SIDE NOTE: Rust doesn't require us to add braces for each match arm if there is only one line of code. However, since we will be building on most of this code, I put braces for "future expansion".
TEST!
Let's see if this works.
Final Consol-ey Thing
Many people don't remember ANSI escape sequences because we have GUIs now. However, these will be passed to your UART system whenever you press extended keys, such as the arrow keys. Right now, the arrow keys just move the cursor around on the screen since we print out the exact byte sequence.
ANSI escape sequences are multiple bytes and start with the byte 0x1b (decimal 27). The next byte is 0x5b (decimal 91), which is the left bracket character '['. Then the rest are parameters to the sequence. We're going to capture sequences for the up, down, left, and right arrows. So, add the following to your match arm:
0x1b => {
// Those familiar with ANSI escape sequences
// knows that this is one of them. The next
// thing we should get is the left bracket [
// These are multi-byte sequences, so we can take
// a chance and get from UART ourselves.
// Later, we'll button this up.
if Some(next_byte) = my_uart.get() {
if next_byte == 91 {
// This is a right bracket! We're on our way!
if let Some(b) = my_uart.get() {
match b as char {
'A' => {
println!("That's the up arrow!");
},
'B' => {
println!("That's the down arrow!");
},
'C' => {
println!("That's the right arrow!");
},
'D' => {
println!("That's the left arrow!");
},
_ => {
println!("That's something else.....");
}
}
}
}
}
},
Now, run your OS again, but this time, try the arrows! This will be helpful when we write our shell.
If you're too quick with the arrows, sometimes you will see the A, B, C, or D show up.

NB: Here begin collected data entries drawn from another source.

(** * flair.nn.model: Model, Classifier and DefaultClassifier

    A shallow embedding of [flair/nn/model.py] and the properties of its
    serialisation, evaluation and prediction routines.

    Conventions of the embedding:
    - Python floats are rationals ([Qc]); the numeric kernels of torch and
      sklearn (sigmoid, softmax, the loss functions, the conversion to a
      [FloatTensor], the classification report, [round]) are section
      variables or parameters.
    - Python dicts keyed by strings whose iteration order is irrelevant are
      [gmap string _]; dicts that are iterated ([all_true_values],
      [all_predicted_values]) are association lists in insertion order.
    - Data points are mutable objects shared between caller and callee: they
      live in a heap indexed by object identity and every method that mutates
      them threads the heap.
    - The embeddings of a data point are not part of its state, so
      [store_embeddings] leaves the heap as it is; [num_workers] has no
      effect on what is computed.
    - A Python exception is the [Raise] case of [result]. *)

From stdpp Require Import base numbers option list strings gmap sorting.
From Stdlib Require Import QArith Qcanon DecimalString DecimalNat.

Close Scope Qc_scope.
Close Scope Q_scope.
Open Scope string_scope.
Open Scope list_scope.
Open Scope nat_scope.

(** ** Exceptions *)

Inductive py_exception : Type :=
  | Exception (msg : string)
  | KeyError (key : string)
  | IndexError
  | TypeError
  | ValueError
  | AttributeError (attr : string)
  | NotImplementedError.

This is because you will match the escape sequence, but miss byte 91. Therefore, your loop looks like its just a normal A, B, C, or D or even the left bracket '['.
WOW, THIS CODE IS DIRTY
Yep. Have you ever seen construction on a house? You're looking at the scaffolding as we pave our way through the operating system. The simple, but dirty, approach to communications allows us to tighten up the code we're about to build for the next part of our operating system. The advantage is we get to communicate with little code. As we put more Rust language constructs around the UART driver, each operation may not seem as apparent.
For now, we just want to communicate. We start with baby talk, and then we can start integrating the UART into a console module that will support more terminal-like features. Remember, get it to work, play, rejoice, beer (it's a verb, right?), and then we can start cleaning up the code. I expect that many more chapters will be like this. We will explore memory allocators, which have been widely researched, and we'll pick one, see if it works for us, and then pick another if it doesn't. I see this more as a journey than "here's the end product, enjoy!" There's already an end product--called Linux for RISC-V if that's your only goal.
Communication Is Key
Using a debugger is a big challenge, especially if you're not familiar with how to use one or the particular one you're using. Instead, I teach my students who have never programmed before to print out values at certain increments to see if they get what they think they should get. You now can listen to your operating system and talk to it. You can start experimenting yourself to see what cool things you can make it do. Also, experiment with Rust. I'm by no means an expert, as many Rust developers are attesting to on my GitHub--although I welcome the education (I really do!). So, perhaps you can find neater and better ways than I did using Rust. If so, let us know!